**BRIEF**:
Please find every line below that includes "unused" and report how many there are. Nothing else is needed.
───── RECORDS SHOWN
(* ===== verification/GuiContract.v ===== *)
(** The service of preallocated buffers: what it promises to a client, and what a client makes of it.

    The promises hold for the service itself, and for what a client gets through the binder. *)
From Stdlib Require Import String List.
From stdpp Require Import gmap.
From S2P Require Import Prelude Maps Effects GuiState GuiPool GuiItems GuiService GuiLedger GuiBinder GuiClient.

Abbreviation W := (world gui_pool gcall gresp).

(** [owned w token id usage type buf]: the client has the buffer. *)
Class buffer_service `{headers : gui_headers} (answer : calls -> gcall -> gresp) (svc : IGuiExtService) (inv : W -> Prop) (owned : W -> Z -> Z -> Z -> Z -> Z -> Prop) : Prop := {
  promises_quiet : forall g tr c r, inv (World g tr) -> elsewhere c -> inv (World g (tr ++ [(c, r)]));
  promises_acquire : forall token id usage type buf w, inv w -> token <> 0 -> args_ok usage type -> 0 <= id < 2 ^ 32 -> is_i32 buf -> refusal_seen answer buf ->
    wp (s_acquire svc token id usage type buf) (fun r w' => inv w' /\ is_i32 r.2 /\
      (- 2 ^ 31 <= r.1 < 0 \/ r.1 = NO_ERROR /\ 0 <= r.2 < 8 /\ owned w' token id usage type r.2)) w;
  promises_request : forall token id usage type buf w, inv w -> args_ok usage type -> 0 <= id < 2 ^ 32 -> 0 <= buf < 8 -> owned w token id usage type buf ->
    wp (s_request svc id usage type buf 0) (fun r w' => inv w' /\ is_i32 r.1 /\ owned w' token id usage type buf) w;
  promises_release : forall id usage type buf w, inv w -> args_ok usage type -> 0 <= id < 2 ^ 32 -> 0 <= buf < 8 ->
    wp (s_release svc id usage type buf) (fun e w' => inv w' /\ is_i32 e /\
      (e = NO_ERROR -> forall token, token <> 0 -> ~ owned w' token id usage type buf)) w
}.

(** ** The service keeps the promises *)
Section Service.
Context `{headers : gui_headers} (headers_ok : gui_headers_ok headers).
Context (answer : calls -> gcall -> gresp) (Hanswer : answers_ok answer) (Hqueues : queues_behave answer).

Definition slot_owned (w : W) (token id usage type buf : Z) : Prop := exists item s,
  valueFor id (mPoolList (globals w)) = Some item /\ valueFor (POOL_COMBINED_ID usage type buf) (mConsumerList item) = Some s /\ s_token s = token.

Lemma errors_i32 e : - 2 ^ 31 <= e < 0 -> is_i32 e.
Proof. unfold is_i32. lia. Qed.

Lemma bad_index : - 2 ^ 31 <= BAD_INDEX < 0 /\ - 2 ^ 31 <= INVALID_OPERATION < 0.
Proof using headers_ok. pose proof errors_negative as Herr. rewrite !List.Forall_cons_iff in Herr. tauto. Qed.

Lemma acquire_promise token id usage type buf (w : W) : ledger w -> token <> 0 -> args_ok usage type -> is_i32 buf -> refusal_seen answer buf ->
  wp (acquire answer token id usage type buf) (fun r w' => ledger w' /\ is_i32 r.2 /\
    (- 2 ^ 31 <= r.1 < 0 \/ r.1 = NO_ERROR /\ 0 <= r.2 < 8 /\ slot_owned w' token id usage type r.2)) w.
Proof using headers_ok Hqueues.
  intros Hw Ht Ha Hbi Hbuf. unfold acquire. apply wp_bind, wp_the_item. destruct (valueFor id _) as [item|] eqn:Hid.
  2: { apply log_ok; [done|]. split_and!; [done|done|left; apply bad_index]. }
  destruct (the_pool_ok _ _ _ (ledger_ok _ Hw) Hid) as [Hok Hu]. pose proof (ledger_book _ Hw _ _ (valueFor_in _ _ _ Hid)) as Hb. apply wp_bind.
  eapply wp_mono; [apply wp_and; [by apply (item_acquire_ok answer id token usage type)|by apply (item_acquire_book headers_ok answer Hqueues id)]|]. cbn beta.
  intros [[e b] i] w1 ((Hg & Hi & Hu') & Hq & Hb1 & (l & Hl & Hown) & Hgr). cbn [fst snd] in *. apply wp_bind.
  eapply (wp_put_used id i item); [rewrite Hg; apply Hw|by rewrite Hg|done|by apply Hu'|]. apply log_ok; [done|]. cbn [fst snd].
  split; [by eapply (ledger_put id i item l w w1)|]. unfold granted in Hgr. cbn [fst snd] in Hgr.
  destruct Hgr as [[He ->]|(-> & Hr & Hui & s & Hs & Htok)]; [split; [done|by left]|]. split; [unfold is_i32; lia|right]. split_and!; [done|lia|lia|].
  exists i, s. split; [|done]. cbn [globals]. rewrite valueFor_keep_if_used, Z.eqb_refl. pose proof (used_dec i). by destruct (unused i).
Qed.

Lemma request_promise token id usage type buf buffer (w : W) : ledger w -> args_ok usage type -> slot_owned w token id usage type buf ->
  wp (request answer id usage type buf buffer) (fun r w' => ledger w' /\ is_i32 r.1 /\ slot_owned w' token id usage type buf) w.
Proof using headers_ok.
  intros Hw Ha Ho. pose proof bad_index as [B1 B2]. apply errors_i32 in B1, B2.
  unfold request. apply wp_bind, wp_the_item. destruct (valueFor id _) as [item|] eqn:Hid; [|by apply log_ok].
  apply wp_bind. unfold item_request. destruct (_ && _); [by apply wp_ret, log_ok|].
  destruct (Z.eqb_spec (getIGraphicBufferProducer usage type item) 0); [by apply wp_ret, log_ok|].
  apply wp_bind, wp_on; [done|]. intros r. apply wp_ret, log_ok; [done|]. split_and!; [|done|done].
  apply ledger_quiet; try done; [apply Hw|apply Hw|]. by intros e [<-|[]] p.
Qed.

Lemma release_promise id usage type buf (w : W) : ledger w -> args_ok usage type -> 0 <= buf < 8 ->
  wp (release answer id usage type buf) (fun e w' => ledger w' /\ is_i32 e /\
    (e = NO_ERROR -> forall token, token <> 0 -> ~ slot_owned w' token id usage type buf)) w.
Proof using headers_ok.
  intros Hw Ha Hbuf. pose proof bad_index as [B1 B2]. unfold release. apply wp_bind, wp_the_item. destruct (valueFor id _) as [item|] eqn:Hid.
  2: { apply log_ok; [done|]. split_and!; [done|by apply errors_i32|]. unfold NO_ERROR. lia. }
  destruct (the_pool_ok _ _ _ (ledger_ok _ Hw) Hid) as [Hok Hu]. pose proof (ledger_book _ Hw _ _ (valueFor_in _ _ _ Hid)) as Hb.
  assert (forall e, - 2 ^ 31 <= e < 0 -> wp (do _ <- put_item id item; do _ <- log_names usage type; io_ret e) (fun e w' => ledger w' /\ is_i32 e /\
    (e = NO_ERROR -> forall token, token <> 0 -> ~ slot_owned w' token id usage type buf)) w) as Herr.
  { intros e He. apply wp_bind. eapply wp_put_used; [apply Hw|done|done|done|]. apply log_ok; [done|]. split_and!; [|by apply errors_i32|unfold NO_ERROR; lia].
    eapply (ledger_put id item item [] w w); try done. by rewrite app_nil_r. }
  apply wp_bind. unfold item_release. destruct (_ && _); [by apply wp_ret, Herr|].
  destruct (Z.eqb_spec (getIGraphicBufferProducer usage type item) 0) as [|Hp]; [by apply wp_ret, Herr|].
  apply wp_bind, wp_on; [done|]. intros r. apply wp_ret. fold (released usage type buf item). cbn [fst snd].
  pose proof (released_ok id usage type buf item Hok) as Hok'. pose proof (used_released usage type buf item Hu) as Hu'.
  apply wp_bind. eapply wp_put_used; [apply Hw|done|done|done|]. apply log_ok; [done|]. split_and!; [|done|].
  - eapply (ledger_put id _ item _ w (World _ _)); [done|done|done|done|done| |by eapply released_book|].
    + unfold released. by destruct (valueFor _ (mConsumerList item)).
    + intros p e [<-|[]] Hte. cbn in Hte. apply Z.eqb_eq in Hte as <-.
      destruct (producer_usage _ _ _ _ Hok Hp) as (-> & _ & q & Hq & <-). exists type, q. split; [by apply valueFor_in|done].
  - intros _ token Htok (i & s & Hi & Hs & Hst). cbn [globals] in Hi. rewrite valueFor_keep_if_used, Z.eqb_refl in Hi.
    destruct (unused _); [done|]. injection Hi as <-. unfold released in Hs.
    destruct (valueFor (POOL_COMBINED_ID usage type buf) (mConsumerList item)) as [s0|] eqn:E; cbn [mConsumerList with_consumers] in Hs; [|congruence].
    rewrite valueFor_add, Z.eqb_refl in Hs. injection Hs as <-. by rewrite <- Hst in Htok.
Qed.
──────────
**SOLUTION TO THE EXERCISE**:
2